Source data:
·····

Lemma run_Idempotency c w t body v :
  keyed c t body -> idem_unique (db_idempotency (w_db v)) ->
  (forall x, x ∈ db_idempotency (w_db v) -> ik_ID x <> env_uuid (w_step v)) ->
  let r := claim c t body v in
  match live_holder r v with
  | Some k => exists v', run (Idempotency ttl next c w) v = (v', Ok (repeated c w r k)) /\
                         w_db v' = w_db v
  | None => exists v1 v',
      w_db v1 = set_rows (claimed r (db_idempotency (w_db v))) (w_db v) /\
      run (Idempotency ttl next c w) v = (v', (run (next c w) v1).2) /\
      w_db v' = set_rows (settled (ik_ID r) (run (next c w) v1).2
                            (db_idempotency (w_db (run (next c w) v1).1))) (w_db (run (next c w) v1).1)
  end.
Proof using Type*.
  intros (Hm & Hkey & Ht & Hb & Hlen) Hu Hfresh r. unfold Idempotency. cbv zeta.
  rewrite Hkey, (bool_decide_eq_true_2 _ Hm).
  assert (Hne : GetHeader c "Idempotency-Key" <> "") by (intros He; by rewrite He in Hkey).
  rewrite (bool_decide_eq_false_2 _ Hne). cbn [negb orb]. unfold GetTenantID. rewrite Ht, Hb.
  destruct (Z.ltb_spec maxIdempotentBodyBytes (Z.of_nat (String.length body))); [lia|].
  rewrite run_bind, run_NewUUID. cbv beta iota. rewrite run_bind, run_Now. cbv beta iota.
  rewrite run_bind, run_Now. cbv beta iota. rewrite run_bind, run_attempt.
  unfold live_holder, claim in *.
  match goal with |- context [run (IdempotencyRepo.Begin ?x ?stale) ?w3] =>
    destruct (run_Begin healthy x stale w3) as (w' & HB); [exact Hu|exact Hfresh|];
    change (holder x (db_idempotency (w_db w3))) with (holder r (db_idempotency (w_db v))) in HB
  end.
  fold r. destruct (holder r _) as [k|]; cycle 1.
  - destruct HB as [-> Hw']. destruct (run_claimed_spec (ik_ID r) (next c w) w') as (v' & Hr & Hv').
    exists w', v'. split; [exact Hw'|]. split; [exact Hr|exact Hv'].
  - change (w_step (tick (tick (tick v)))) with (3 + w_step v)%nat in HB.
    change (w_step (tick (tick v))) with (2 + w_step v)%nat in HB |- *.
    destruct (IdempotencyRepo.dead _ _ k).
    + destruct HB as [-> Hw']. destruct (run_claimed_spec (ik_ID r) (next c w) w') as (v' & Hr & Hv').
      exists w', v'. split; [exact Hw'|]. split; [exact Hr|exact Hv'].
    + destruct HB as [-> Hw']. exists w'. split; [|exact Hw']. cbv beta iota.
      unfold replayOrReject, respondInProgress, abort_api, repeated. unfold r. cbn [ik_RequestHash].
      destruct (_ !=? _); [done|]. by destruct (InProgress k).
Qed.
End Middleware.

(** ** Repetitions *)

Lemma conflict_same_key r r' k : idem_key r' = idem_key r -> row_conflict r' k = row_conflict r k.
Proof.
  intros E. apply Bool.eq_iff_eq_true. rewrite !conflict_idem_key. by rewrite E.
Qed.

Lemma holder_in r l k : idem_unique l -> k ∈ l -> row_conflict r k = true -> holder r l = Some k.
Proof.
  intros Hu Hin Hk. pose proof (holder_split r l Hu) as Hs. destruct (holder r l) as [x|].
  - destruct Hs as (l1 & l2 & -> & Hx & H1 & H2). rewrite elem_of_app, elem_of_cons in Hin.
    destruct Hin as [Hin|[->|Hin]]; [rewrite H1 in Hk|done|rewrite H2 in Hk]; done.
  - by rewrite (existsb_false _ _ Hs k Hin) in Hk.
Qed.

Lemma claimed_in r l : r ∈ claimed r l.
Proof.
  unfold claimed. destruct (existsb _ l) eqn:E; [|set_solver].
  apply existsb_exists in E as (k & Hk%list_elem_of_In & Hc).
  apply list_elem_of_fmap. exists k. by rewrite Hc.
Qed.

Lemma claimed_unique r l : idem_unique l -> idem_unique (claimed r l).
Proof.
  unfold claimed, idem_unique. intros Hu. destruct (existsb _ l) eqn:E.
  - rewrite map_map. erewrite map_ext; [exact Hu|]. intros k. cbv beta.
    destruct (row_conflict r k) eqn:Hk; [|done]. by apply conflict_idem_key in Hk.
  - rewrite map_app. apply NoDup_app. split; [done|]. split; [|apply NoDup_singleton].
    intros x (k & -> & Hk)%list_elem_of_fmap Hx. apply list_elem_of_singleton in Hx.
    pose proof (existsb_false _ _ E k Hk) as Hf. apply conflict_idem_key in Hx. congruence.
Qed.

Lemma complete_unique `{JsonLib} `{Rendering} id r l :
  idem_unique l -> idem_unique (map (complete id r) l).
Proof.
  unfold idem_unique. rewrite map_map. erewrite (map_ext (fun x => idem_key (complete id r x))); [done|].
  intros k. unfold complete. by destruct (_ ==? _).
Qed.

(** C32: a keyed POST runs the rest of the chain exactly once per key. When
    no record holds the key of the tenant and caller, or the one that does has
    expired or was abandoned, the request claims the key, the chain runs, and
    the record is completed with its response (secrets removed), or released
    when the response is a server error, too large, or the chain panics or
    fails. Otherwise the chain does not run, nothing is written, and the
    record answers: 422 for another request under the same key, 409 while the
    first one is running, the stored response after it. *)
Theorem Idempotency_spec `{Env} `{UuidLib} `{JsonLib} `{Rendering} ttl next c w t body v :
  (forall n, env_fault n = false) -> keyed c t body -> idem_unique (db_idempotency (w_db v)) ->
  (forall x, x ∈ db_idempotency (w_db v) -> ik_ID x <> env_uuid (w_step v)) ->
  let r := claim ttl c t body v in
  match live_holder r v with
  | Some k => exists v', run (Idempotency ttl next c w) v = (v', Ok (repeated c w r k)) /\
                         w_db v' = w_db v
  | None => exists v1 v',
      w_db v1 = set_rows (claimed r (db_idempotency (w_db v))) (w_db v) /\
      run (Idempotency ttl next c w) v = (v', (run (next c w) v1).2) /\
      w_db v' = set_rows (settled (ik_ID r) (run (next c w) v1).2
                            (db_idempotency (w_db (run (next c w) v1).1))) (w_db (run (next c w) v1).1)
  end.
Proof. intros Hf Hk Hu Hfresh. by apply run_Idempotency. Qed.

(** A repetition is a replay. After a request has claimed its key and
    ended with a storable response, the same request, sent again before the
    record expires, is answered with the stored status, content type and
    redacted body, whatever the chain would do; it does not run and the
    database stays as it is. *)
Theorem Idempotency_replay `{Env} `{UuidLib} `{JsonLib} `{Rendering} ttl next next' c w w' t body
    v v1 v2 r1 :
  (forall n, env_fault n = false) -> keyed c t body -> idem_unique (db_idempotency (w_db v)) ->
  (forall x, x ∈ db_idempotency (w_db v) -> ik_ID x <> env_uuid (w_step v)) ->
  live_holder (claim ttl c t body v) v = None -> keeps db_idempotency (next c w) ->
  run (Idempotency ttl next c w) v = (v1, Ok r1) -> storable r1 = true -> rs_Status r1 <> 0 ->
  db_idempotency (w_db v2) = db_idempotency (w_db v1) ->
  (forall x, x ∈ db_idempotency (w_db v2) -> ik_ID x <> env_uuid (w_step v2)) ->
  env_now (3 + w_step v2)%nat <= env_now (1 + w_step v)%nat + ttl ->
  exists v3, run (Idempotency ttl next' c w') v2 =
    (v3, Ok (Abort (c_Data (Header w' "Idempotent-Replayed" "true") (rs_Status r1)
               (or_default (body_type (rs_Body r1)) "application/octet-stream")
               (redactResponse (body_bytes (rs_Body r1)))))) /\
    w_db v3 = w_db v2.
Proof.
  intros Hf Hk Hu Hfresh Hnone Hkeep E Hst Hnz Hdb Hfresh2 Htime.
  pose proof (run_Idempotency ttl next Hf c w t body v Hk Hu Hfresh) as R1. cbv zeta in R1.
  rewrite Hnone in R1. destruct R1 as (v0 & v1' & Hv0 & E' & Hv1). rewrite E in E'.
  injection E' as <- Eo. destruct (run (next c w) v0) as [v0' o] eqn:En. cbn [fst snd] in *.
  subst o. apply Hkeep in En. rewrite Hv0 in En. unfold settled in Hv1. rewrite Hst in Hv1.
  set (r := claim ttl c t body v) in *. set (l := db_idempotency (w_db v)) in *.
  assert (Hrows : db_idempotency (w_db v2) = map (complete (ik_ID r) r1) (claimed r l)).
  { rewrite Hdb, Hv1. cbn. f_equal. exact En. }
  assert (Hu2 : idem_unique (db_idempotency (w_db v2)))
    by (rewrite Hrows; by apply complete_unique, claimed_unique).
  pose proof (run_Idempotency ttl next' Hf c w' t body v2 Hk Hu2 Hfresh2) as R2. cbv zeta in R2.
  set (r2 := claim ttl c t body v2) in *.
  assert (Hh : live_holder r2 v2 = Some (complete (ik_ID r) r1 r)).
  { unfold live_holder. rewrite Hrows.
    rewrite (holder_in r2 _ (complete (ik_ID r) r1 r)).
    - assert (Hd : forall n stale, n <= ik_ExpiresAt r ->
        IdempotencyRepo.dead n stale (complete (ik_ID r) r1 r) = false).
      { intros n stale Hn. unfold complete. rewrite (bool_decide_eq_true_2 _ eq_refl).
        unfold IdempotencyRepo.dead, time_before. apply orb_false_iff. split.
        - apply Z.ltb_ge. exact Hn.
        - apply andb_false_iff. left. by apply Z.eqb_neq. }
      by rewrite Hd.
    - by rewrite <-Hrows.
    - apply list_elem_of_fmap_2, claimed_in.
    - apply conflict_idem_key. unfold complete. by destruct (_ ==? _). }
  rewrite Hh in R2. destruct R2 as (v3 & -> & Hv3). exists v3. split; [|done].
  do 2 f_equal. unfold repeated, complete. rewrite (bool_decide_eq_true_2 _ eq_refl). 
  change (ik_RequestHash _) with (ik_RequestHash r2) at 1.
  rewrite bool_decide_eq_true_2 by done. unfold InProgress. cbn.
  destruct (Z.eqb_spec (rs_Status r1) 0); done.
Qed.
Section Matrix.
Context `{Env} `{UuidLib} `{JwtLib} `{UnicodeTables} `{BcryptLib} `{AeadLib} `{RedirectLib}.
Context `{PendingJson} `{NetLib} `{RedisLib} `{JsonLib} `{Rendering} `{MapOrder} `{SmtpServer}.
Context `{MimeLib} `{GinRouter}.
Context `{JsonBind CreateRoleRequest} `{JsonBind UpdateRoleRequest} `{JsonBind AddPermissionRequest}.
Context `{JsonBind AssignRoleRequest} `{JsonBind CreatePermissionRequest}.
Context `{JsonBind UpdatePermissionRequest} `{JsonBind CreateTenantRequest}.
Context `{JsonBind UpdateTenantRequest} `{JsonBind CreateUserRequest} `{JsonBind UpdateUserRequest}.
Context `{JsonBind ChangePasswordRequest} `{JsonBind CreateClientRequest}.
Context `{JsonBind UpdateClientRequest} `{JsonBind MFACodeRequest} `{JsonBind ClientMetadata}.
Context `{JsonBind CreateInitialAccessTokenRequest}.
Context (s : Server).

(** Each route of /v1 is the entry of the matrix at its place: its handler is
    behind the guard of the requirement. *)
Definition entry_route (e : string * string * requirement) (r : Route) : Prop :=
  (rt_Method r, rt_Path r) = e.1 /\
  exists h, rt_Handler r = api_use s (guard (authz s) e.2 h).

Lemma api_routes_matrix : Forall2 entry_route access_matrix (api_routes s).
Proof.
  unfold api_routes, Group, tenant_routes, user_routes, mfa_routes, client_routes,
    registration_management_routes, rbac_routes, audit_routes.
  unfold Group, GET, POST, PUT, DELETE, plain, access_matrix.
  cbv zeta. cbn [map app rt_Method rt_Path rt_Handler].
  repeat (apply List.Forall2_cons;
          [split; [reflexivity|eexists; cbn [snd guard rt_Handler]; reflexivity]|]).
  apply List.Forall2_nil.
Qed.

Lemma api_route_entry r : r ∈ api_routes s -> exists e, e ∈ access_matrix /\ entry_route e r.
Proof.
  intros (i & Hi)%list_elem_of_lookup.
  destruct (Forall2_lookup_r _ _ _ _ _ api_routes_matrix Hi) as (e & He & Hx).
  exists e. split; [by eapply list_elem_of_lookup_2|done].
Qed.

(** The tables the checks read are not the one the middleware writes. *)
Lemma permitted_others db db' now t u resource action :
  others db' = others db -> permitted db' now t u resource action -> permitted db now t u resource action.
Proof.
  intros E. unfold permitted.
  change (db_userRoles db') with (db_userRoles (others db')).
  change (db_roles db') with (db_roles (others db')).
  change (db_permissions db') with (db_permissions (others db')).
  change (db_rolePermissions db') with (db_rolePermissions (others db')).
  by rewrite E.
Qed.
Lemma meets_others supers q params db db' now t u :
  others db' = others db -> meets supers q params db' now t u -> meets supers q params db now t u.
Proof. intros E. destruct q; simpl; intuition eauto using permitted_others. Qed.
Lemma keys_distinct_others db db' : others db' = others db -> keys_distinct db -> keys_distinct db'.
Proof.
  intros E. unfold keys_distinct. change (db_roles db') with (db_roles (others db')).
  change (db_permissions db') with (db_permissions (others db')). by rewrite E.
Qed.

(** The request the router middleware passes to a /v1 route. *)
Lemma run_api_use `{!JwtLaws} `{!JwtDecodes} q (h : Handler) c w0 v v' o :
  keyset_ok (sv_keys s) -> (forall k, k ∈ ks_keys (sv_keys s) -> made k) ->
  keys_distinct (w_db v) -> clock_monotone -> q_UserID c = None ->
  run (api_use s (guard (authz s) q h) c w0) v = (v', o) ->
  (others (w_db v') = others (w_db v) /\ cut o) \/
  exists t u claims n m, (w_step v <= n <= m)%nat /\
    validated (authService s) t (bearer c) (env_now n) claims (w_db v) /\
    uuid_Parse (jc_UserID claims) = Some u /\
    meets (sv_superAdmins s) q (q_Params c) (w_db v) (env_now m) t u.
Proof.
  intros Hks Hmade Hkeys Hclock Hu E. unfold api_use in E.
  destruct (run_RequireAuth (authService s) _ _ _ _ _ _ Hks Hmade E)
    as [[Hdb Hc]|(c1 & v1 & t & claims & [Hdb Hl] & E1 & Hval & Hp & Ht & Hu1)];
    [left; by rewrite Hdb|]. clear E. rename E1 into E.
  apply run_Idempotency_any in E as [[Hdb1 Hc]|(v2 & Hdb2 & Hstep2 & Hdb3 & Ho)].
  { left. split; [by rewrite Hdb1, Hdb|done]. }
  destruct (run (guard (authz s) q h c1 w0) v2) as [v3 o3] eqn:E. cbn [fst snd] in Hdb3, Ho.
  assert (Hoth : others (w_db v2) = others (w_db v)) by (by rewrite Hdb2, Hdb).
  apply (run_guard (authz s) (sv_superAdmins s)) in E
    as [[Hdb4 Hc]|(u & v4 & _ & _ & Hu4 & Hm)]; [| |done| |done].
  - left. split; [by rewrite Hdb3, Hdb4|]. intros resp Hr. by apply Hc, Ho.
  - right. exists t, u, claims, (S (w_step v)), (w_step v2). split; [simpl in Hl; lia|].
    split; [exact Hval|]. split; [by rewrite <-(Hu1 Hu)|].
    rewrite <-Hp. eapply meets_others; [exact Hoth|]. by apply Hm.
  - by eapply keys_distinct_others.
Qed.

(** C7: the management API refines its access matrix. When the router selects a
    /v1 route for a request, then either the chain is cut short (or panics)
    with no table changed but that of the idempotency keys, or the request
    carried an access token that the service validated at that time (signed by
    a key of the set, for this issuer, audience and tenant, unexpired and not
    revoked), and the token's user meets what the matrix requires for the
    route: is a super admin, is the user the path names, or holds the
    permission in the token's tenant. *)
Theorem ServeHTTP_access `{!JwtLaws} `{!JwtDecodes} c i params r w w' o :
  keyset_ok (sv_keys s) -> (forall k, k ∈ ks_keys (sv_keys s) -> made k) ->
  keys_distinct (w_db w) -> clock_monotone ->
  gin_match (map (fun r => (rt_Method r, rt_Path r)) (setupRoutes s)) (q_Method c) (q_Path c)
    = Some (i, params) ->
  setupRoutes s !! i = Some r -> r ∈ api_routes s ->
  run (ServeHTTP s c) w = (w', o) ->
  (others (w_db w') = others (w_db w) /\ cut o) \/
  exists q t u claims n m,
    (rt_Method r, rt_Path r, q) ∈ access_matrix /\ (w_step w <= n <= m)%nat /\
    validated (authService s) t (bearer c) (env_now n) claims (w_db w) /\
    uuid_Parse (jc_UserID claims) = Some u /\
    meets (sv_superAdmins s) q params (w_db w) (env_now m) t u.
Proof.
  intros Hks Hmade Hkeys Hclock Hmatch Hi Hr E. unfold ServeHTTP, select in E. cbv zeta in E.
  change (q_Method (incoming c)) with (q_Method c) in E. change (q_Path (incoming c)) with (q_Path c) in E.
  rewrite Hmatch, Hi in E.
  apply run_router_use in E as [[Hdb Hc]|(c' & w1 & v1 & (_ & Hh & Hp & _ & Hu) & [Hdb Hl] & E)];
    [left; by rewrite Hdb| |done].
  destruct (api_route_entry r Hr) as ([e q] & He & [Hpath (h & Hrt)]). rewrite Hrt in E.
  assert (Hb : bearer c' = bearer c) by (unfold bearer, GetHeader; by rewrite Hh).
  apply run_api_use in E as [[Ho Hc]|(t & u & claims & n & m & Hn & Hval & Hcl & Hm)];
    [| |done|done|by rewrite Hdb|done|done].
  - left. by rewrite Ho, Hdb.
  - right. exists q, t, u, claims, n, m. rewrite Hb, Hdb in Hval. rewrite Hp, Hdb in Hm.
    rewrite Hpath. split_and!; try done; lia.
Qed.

·····

> **Assignment**: Please give the number of lines above that contain "bearer", without any other words.

> **Response for this exercise**: 3